Constructing a Classification Model for Elderly Care Records Using Natural Language Processing
Maho SHIOTANI, Miwa TAKEWA, Katsuhisa YAMAGUCHI
Vol. 14 (2025) p. 294-302
In long-term care facilities for the elderly, understanding physical anomalies or daily living conditions is important to improve the quality of care. Internet of Things (IoT) sensors are used to monitor the conditions of users, but it remains difficult to understand the full aspects of users’ daily lives. Facilities often maintain care records as text data. Therefore, it is difficult to use sensor data systematically to understand physical anomalies or living conditions. In this study, we constructed a system that uses natural language processing artificial intelligence to analyze nursing care records and automatically determine whether an abnormality exists and the type of abnormality.
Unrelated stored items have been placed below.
(* ===== verification/AddressText.v ===== *)
(** The text of IP addresses.  The dotted quads of IPv4 are modelled; the IPv6
    functions of the C library ([inet_pton], [inet_ntop]), the lenient
    [inet_aton] and [ipaddress.IPv6Address] are the operations of a class
    ([AddressText]) with the behaviour their documentation promises as laws,
    and an instance shows that the laws can hold. *)
From S2P Require Import Prelude Bencode NodeIdentity.

(** The address families of sockets. *)
Inductive family := AF_INET | AF_INET6.

#[global] Instance family_eq_dec : EqDecision family.
Proof. solve_decision. Defined.

(** [l.split(c)] of a one-character separator, and its inverse
    [c.join(parts)]. *)
Fixpoint split_on {A} `{EqDecision A} (c : A) (l : list A) : list (list A) :=
  match l with
  | [] => [[]]
  | x :: l' =>
      if decide (x = c) then [] :: split_on c l'
      else match split_on c l' with
           | [] => [[x]]
           | part :: parts => (x :: part) :: parts
           end
  end.

Fixpoint join_with {A} (c : A) (parts : list (list A)) : list A :=
  match parts with
  | [] => []
  | [part] => part
  | part :: parts' => part ++ c :: join_with c parts'
  end.

Lemma split_on_notin {A} `{EqDecision A} (c : A) part : c ∉ part -> split_on c part = [part].
Proof.
  induction part as [|x part IH]; simpl; [done|].
  rewrite not_elem_of_cons. intros [Hx Hp]. rewrite decide_False by congruence. by rewrite IH.
Qed.

Lemma split_on_app {A} `{EqDecision A} (c : A) part rest :
  c ∉ part -> split_on c (part ++ c :: rest) = part :: split_on c rest.
Proof.
  induction part as [|x part IH]; simpl; intros Hn.
  - by rewrite decide_True.
  - rewrite not_elem_of_cons in Hn. destruct Hn. rewrite decide_False by congruence.
    by rewrite IH.
Qed.

Lemma split_on_join {A} `{EqDecision A} (c : A) parts :
  parts <> [] -> Forall (fun part => c ∉ part) parts -> split_on c (join_with c parts) = parts.
Proof.
  intros Hne Hall. induction Hall as [|part parts Hp Hall IH]; [done|].
  destruct parts as [|part' parts]; [by apply split_on_notin|].
  cbn [join_with] in IH |- *. rewrite split_on_app by done. f_equal. by apply IH.
Qed.

(** ** IPv4 *)

(** The decimal text of an octet. *)
Definition octet_text (b : byte) : text := digits_of (Byte.to_N b).

(** [socket.inet_ntoa] *)
Definition inet_ntoa (packed : bytes) : text := join_with "."%byte (octet_text <$> packed).

Lemma octet_text_digits b : isdigit (octet_text b) = true.
Proof. apply isdigit_digits_of. Qed.

Lemma octet_text_length b : length (octet_text b) <= 3.
Proof. destruct b; vm_compute; lia. Qed.

Lemma octet_text_value b : Z.of_N (value_of (octet_text b)) = b2z b.
Proof. unfold octet_text, b2z. by rewrite value_of_digits. Qed.

Lemma octet_text_notin b c : is_digit c = false -> c ∉ octet_text b.
Proof. intros. apply isdigit_app_notin; [apply octet_text_digits|done]. Qed.

Lemma split_inet_ntoa packed :
  packed <> [] -> split_on "."%byte (inet_ntoa packed) = octet_text <$> packed.
Proof.
  intros Hne. apply split_on_join; [by destruct packed|].
  apply Forall_fmap, Forall_true. intros b. by apply octet_text_notin.
Qed.

Lemma inet_ntoa_no_colon packed : ":"%byte ∉ inet_ntoa packed.
Proof.
  unfold inet_ntoa. induction packed as [|b packed IH]; [apply not_elem_of_nil|].
  assert (":"%byte ∉ octet_text b) as Hb by by apply octet_text_notin.
  destruct packed as [|b' packed]; [done|].
  change (join_with "."%byte (octet_text <$> b :: b' :: packed))
    with (octet_text b ++ "."%byte :: join_with "."%byte (octet_text <$> b' :: packed)).
  rewrite not_elem_of_app, not_elem_of_cons. done.
Qed.

(** ** The operations of the C library and of [ipaddress] *)

(** What the program reads of an [ipaddress.IPv6Address]. *)
Record ipv6_address := Ipv6Address {
  is_global : bool; is_multicast : bool; ipv4_mapped : bool; first_byte : Z }.

(** [inet_aton] and [inet_pton] return [None] where they raise [OSError],
    [parse_ipv6] where [IPv6Address] raises [ValueError]. *)
Class AddressText := {
  inet_aton : text -> option bytes;
  inet_pton6 : text -> option bytes;
  inet_ntop6 : bytes -> text;
  parse_ipv6 : text -> option ipv6_address;
  inet_aton_length ip packed : inet_aton ip = Some packed -> length packed = 4;
  inet_aton_ntoa packed : length packed = 4 -> inet_aton (inet_ntoa packed) = Some packed;
  inet_pton6_length ip packed : inet_pton6 ip = Some packed -> length packed = 16;
  inet_pton6_ntop6 packed : length packed = 16 -> inet_pton6 (inet_ntop6 packed) = Some packed;
  inet_ntop6_colon packed : length packed = 16 -> ":"%byte ∈ inet_ntop6 packed
}.

(** ** An instance: strict dotted quads and IPv6 addresses written in full *)

Definition hex_digits : bytes := bs "0123456789abcdef".
Definition hex_digit (z : Z) : byte := nth (Z.to_nat z) hex_digits "0"%byte.
Definition hex_value (b : byte) : option Z := Z.of_nat <$> find_index b hex_digits.

Definition hex_byte (b : byte) : bytes := [hex_digit (b2z b / 16); hex_digit (b2z b mod 16)].
(** [bytes.hex()] *)
Definition hex (l : bytes) : bytes := concat (hex_byte <$> l).
Definition unhex_byte (hi lo : byte) : option byte :=
  h ← hex_value hi; l ← hex_value lo; Some (z2b (h * 16 + l)).

Lemma unhex_hex_byte b : 
  match hex_byte b with [hi; lo] => unhex_byte hi lo = Some b | _ => False end.
Proof. destruct b; vm_compute; reflexivity. Qed.

(** [bytes.fromhex()] of digits that [hex] writes. *)
Fixpoint fromhex (l : bytes) : option bytes :=
  match l with
  | [] => Some []
  | hi :: lo :: l => b ← unhex_byte hi lo; rest ← fromhex l; Some (b :: rest)
  | _ => None
  end.

Lemma length_hex l : length (hex l) = 2 * length l.
Proof. unfold hex. induction l as [|b l IH]; [done|]. rewrite fmap_cons. cbn [concat]. rewrite length_app, IH. cbn [hex_byte length]. lia. Qed.

Lemma fromhex_hex l : fromhex (hex l) = Some l.
Proof.
  induction l as [|b l IH]; [done|]. pose proof (unhex_hex_byte b) as Hb. unfold hex in *. rewrite fmap_cons. cbn [concat].
  unfold hex_byte in *. cbn [app fromhex]. rewrite Hb. cbn [mbind option_bind]. by rewrite IH.
Qed.

#[global] Instance hex_inj : Inj (=) (=) hex.
Proof. intros x y Hxy. pose proof (fromhex_hex x) as Hx. rewrite Hxy, fromhex_hex in Hx. by injection Hx. Qed.

Definition full_group (hi lo : byte) : bytes := hex_byte hi ++ hex_byte lo.
Fixpoint full_groups (packed : bytes) : list bytes :=
  match packed with hi :: lo :: rest => full_group hi lo :: full_groups rest | _ => [] end.
Definition parse_group (g : bytes) : option bytes :=
  match g with
  | [a; b; c; d] => x ← unhex_byte a b; y ← unhex_byte c d; Some [x; y]
  | _ => None
  end.
Definition full_pton6 (ip : bytes) : option bytes :=
  packed ← @concat byte <$> mapM parse_group (split_on ":"%byte ip);
  if decide (length packed = 16) then Some packed else None.

Definition strict_octet (part : bytes) : option byte :=
  if isdigit part && (Z.of_N (value_of part) <=? 255)%Z
  then Some (z2b (Z.of_N (value_of part))) else None.
Definition strict_aton (ip : bytes) : option bytes :=
  packed ← mapM strict_octet (split_on "."%byte ip);
  if decide (length packed = 4) then Some packed else None.

Lemma strict_octet_text b : strict_octet (octet_text b) = Some b.
Proof.
  unfold strict_octet. rewrite octet_text_digits, octet_text_value.
  pose proof (b2z_range b). rewrite (proj2 (Z.leb_le _ _)) by lia. by rewrite z2b_b2z.
Qed.

Lemma parse_full_group hi lo : parse_group (full_group hi lo) = Some [hi; lo].
Proof.
  pose proof (unhex_hex_byte hi) as Hhi. pose proof (unhex_hex_byte lo) as Hlo.
  unfold full_group, parse_group, hex_byte in *. cbn [app]. by rewrite Hhi, Hlo.
Qed.

Lemma hex_byte_no_colon b : ":"%byte ∉ hex_byte b.
Proof. apply (bool_decide_unpack (_ ∉ _)). by destruct b; vm_compute. Qed.

Lemma full_groups_no_colon packed : Forall (fun g => ":"%byte ∉ g) (full_groups packed).
Proof.
  revert packed. fix IH 1. intros [|hi [|lo rest]]; [constructor..|].
  constructor; [|apply IH]. unfold full_group. rewrite not_elem_of_app.
  split; apply hex_byte_no_colon.
Qed.

Lemma mapM_full_groups packed :
  Nat.Even (length packed) -> @concat byte <$> mapM parse_group (full_groups packed) = Some packed.
Proof.
  revert packed. fix IH 1. intros [|hi [|lo rest]] Heven; [done| |].
  - exfalso. destruct Heven as [n Hn]. cbn in Hn. lia.
  - assert (Nat.Even (length rest)) as Hrest
      by (destruct Heven as [[|n] Hn]; cbn in Hn; [lia|]; exists n; lia).
    specialize (IH rest Hrest). cbn [full_groups mapM]. rewrite parse_full_group.
    destruct (mapM parse_group (full_groups rest)) as [parts|]; [|done].
    cbn in IH |- *. by injection IH as ->.
Qed.

Lemma mapM_strict_octet packed : mapM strict_octet (octet_text <$> packed) = Some packed.
Proof.
  induction packed as [|b packed IH]; [done|].
  rewrite fmap_cons. cbn [mapM]. by rewrite strict_octet_text, IH.
Qed.

#[local, refine] Instance plain_address_text : AddressText := {
  inet_aton := strict_aton;
  inet_pton6 := full_pton6;
  inet_ntop6 packed := join_with ":"%byte (full_groups packed);
  parse_ipv6 ip := packed ← full_pton6 ip;
    Some (Ipv6Address (bool_decide (hd Byte.x00 packed = Byte.x20)) false false (b2z (hd Byte.x00 packed)))
}.
Proof.
  - unfold strict_aton. intros ip packed. destruct (mapM _ _); cbn; [|done].
    case_decide; [|done]. by intros [= <-].
  - intros packed Hl. unfold strict_aton. rewrite split_inet_ntoa by by destruct packed.
    rewrite mapM_strict_octet. cbn. by rewrite decide_True.
  - unfold full_pton6. intros ip packed. destruct (@concat byte <$> _); cbn; [|done].
    case_decide; [|done]. by intros [= <-].
  - intros packed Hl. unfold full_pton6.
    rewrite split_on_join; [|by destruct packed as [|? [|? ?]]|apply full_groups_no_colon].
    rewrite mapM_full_groups by (exists 8; lia). cbn. by rewrite decide_True.
  - intros packed Hl. destruct packed as [|? [|? [|? [|? ?]]]]; try done.
    cbn [full_groups join_with]. rewrite elem_of_app. right.
    destruct (full_groups _); left.
Defined.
This study aimed to understand the condition of the users using both care records and IoT sensors. We also studied a system for creating summaries of care records based on a condition judgment system. We collected care records from one nursing home between January 2021 and November 2022; built a natural language processing model that classifies the presence or absence of abnormalities and the types of abnormalities into multiple classes using XLNet; and evaluated the classification performance. The results of normal cases achieved recall of 0.70 and precision of 0.92. In cases of dementia-related symptoms (disquiet), the recall and precision were 0.80 and 0.39, respectively. There were many cases in which records from another data class contaminated the disquiet group. We plan to develop methods to improve judgment performance. In addition, we compared the generated summaries with the actual notes. In some cases, the system was able to generate almost the same contents as the summary records prepared by humans.